Here's a new twist on CEO speak: "This is about being closer to our customers and to the world's most thriving Internet gaming markets," said CryptoLogic CEO Lewis Rose, in justifying his company's decision to move its headquarters from Toronto to Ireland. Judging by the market's response, Rose's words didn't exactly bring the shareholders any closer to the Internet gaming software company. Furthermore, Rose will be distancing himself to the company as he will not be making the move to Ireland, citing family reasons. The company is now searching for a new CEO. The move to Ireland is estimated to cost CryptoLogic $8-$8.5 million.

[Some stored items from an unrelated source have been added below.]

(** * shyfem_toolbox: the NetCDF subsetting core of [nc_tools.py]

    A shallow embedding of [sort_river_nodes] and [create_subset_nc]
    together with the properties of the node ordering, the nearest-grid-index
    resolution, the time-step selection and the subset writer.

    The Python code leans on four libraries.  Their operations are kept
    apart from the code of the repository:
    - numpy's integer machinery ([arange], slicing, fancy indexing,
      [argmin], [unravel_index]) is written out below;
    - netCDF4 datasets are records of their dimensions, variables and
      units, and the files are a map from paths to their contents;
    - numpy's floating-point arithmetic ([NpFloat]), pandas' [sort_values]
      and geopy's [geodesic] ([PyLibs]) are taken as interfaces, since
      their results are decided outside the repository; [binary64] is the
      arithmetic of numpy's [float64] itself. *)

From stdpp Require Import gmap strings list fin_maps sorting.
From Stdlib Require Import ZArith Lia Ascii Floats.

Local Open Scope Z_scope.

(** ** Exceptions and the error monad *)

(** The exceptions the code can raise, by their Python names. *)
Inductive exn : Type :=
  | ValueError
  | KeyError (key : string)
  | IndexError
  | ZeroDivisionError
  | AttributeError (name : string)
  | FileNotFoundError (path : string)
  | PermissionError (path : string)
  | ParserError (path : string)
  | OSError (path : string).

Inductive Result (A : Type) : Type :=
  | Ok (a : A)
  | Err (e : exn).
Arguments Ok {A} a.
Arguments Err {A} e.

#[global] Instance Result_ret : MRet Result := @Ok.
#[global] Instance Result_bind : MBind Result := λ A B f m,
  match m with
  | Ok a => f a
  | Err e => Err e
  end.
#[global] Instance Result_fmap : FMap Result := λ A B f m,
  match m with
  | Ok a => Ok (f a)
  | Err e => Err e
  end.

(** An optional value, or the given exception. *)
Definition or_raise {A} (e : exn) (o : option A) : Result A :=
  match o with
  | Some a => Ok a
  | None => Err e
  end.

Definition is_Ok {A} (r : Result A) : Prop := ∃ a, r = Ok a.
Definition is_Err {A} (r : Result A) : Prop := ∃ e, r = Err e.

(** ** numpy: integer ranges, slices and indexing *)

(** [np.arange(start, stop, step)] on integers: [ceil((stop - start) / step)]
    values, none when that is negative; a zero step divides by zero. *)
Definition np_arange (start stop step : Z) : Result (list Z) :=
  if decide (step = 0) then Err ZeroDivisionError
  else Ok ((λ k, start + k * step)
             <$> seqZ 0 (Z.max 0 (- ((start - stop) `div` step)))).

(** The elements of [l] at positions [skip], [skip + k], [skip + 2 k], ... *)
Fixpoint stride_skip {A} (k skip : nat) (l : list A) : list A :=
  match l with
  | [] => []
  | x :: l' =>
      match skip with
      | O => x :: stride_skip k (pred k) l'
      | S s => stride_skip k s l'
      end
  end.

(** [a[::step]]: from the first element forwards for a positive step, from
    the last element backwards for a negative one; a zero step is refused. *)
Definition slice_step {A} (a : list A) (step : Z) : Result (list A) :=
  if decide (step = 0) then Err ValueError
  else if decide (0 < step) then Ok (stride_skip (Z.to_nat step) 0 a)
  else Ok (stride_skip (Z.to_nat (- step)) 0 (reverse a)).

(** [a[i]] for an integer [i]: negative indices count from the end. *)
Definition np_getitem {A} (a : list A) (i : Z) : Result A :=
  let n := Z.of_nat (length a) in
  if decide (0 ≤ i < n) then or_raise IndexError (a !! Z.to_nat i)
  else if decide (- n ≤ i < 0)
       then or_raise IndexError (a !! Z.to_nat (n + i))
  else Err IndexError.

(** [a[idx]] for a sequence of integers (fancy indexing along the first
    axis). *)
Definition np_take {A} (a : list A) (idx : list Z) : Result (list A) :=
  mapM (np_getitem a) idx.

(** A numpy array used as an index: its elements, and whether its dtype
    is integral.  [np.arange] on integers gives an integral array;
    [np.array(l)] of a list of integers gives one unless the list is empty,
    which gives an array of floats. *)
Record IndexArray : Type := {
  elems : list Z;
  integral : bool
}.

Definition int_array (l : list Z) : IndexArray :=
  {| elems := l; integral := true |}.

(** The integers of [np.int64]. *)
Definition fits_int64 (z : Z) : bool := bool_decide (- 2 ^ 63 ≤ z < 2 ^ 63).

Definition np_array (l : list Z) : IndexArray :=
  {| elems := l; integral := bool_decide (l ≠ []) |}.

(** [a[::step]] keeps the dtype. *)
Definition slice_array (a : IndexArray) (step : Z) : Result IndexArray :=
  l ← slice_step (elems a) step;
  mret {| elems := l; integral := integral a |}.

(** [a[ix]] for an index array [ix]: an array of floats is refused. *)
Definition np_take_array {A} (a : list A) (ix : IndexArray)
    : Result (list A) :=
  if integral ix then np_take a (elems ix) else Err IndexError.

* ACT VI: The Dividend Booster McDonald's Corp.
(NYSE:MCD) $39.12 US Up 22.2 per cent (three-month gain).
McDonald's, the much-maligned fast-food restaurant chain, continues to silence its critics with its ringing cash registers and its remarkable resurgence. And now it has rewarded shareholders by boosting its dividend by 50 per cent in one fell swoop, from 67 cents to $1. The Oak Brook, Ill. company said it plans to return at least $10 billion US to its shareholders in the form of dividends and share buybacks from 2006 to 2008, a ringing endorsement of how the business is thriving. Many pundits thought McDonald's business was in trouble a few years ago but the company's shares have quietly tripled over the past 3 1/2 years.
* ACT VII: The Milestone Zi Corp. (TSX:ZIC) $1.30 (as of Sept. 27).
Up 73.3 per cent (one-day spike on news).
Shares in Zi busted out on news that the mobile wireless technology company had secured a contract with a major global wireless service operation for utilization of its Qix technology, its mobile search and service discovery solution. The deal represents the first revenue-generating agreement involving Qix and CEO Milos Djokovic termed it a "major milestone" in the Calgary-based company's history. The Qix technology recently proved successful in a trial with Sir Richard Branson's U.K.-based Virgin Mobile. Even after the one-day bounce on the news, Zi shares were still down 65 per cent from a year ago.
* ACT VIII: The Penny Jackpot Blue Pearl Mining (TSX:BLE) $5.92 Up 596.5 per cent (year to date).
Prior to this year, Blue Pearl Mining wasn't exactly a household name in the mining sector.
And hardly anyone could pronounce molybdenum let alone explain what it is (a key component in high-end steel alloys and pipeline steel). But Blue Pearl and molybdenum recently became junior mining's hottest one-two punch when the Toronto-based company propelled itself into becoming one of the world's top five molybdenum producers by acquiring privately held Thompson Creek Metal Co. for $575 million. That deal gave Blue Pearl shares an instant 43-per-cent boost. Since January, the stock has recorded an eye-popping seven-fold increase.
(Quotes are based on results through Sept. 29 unless otherwise specified.)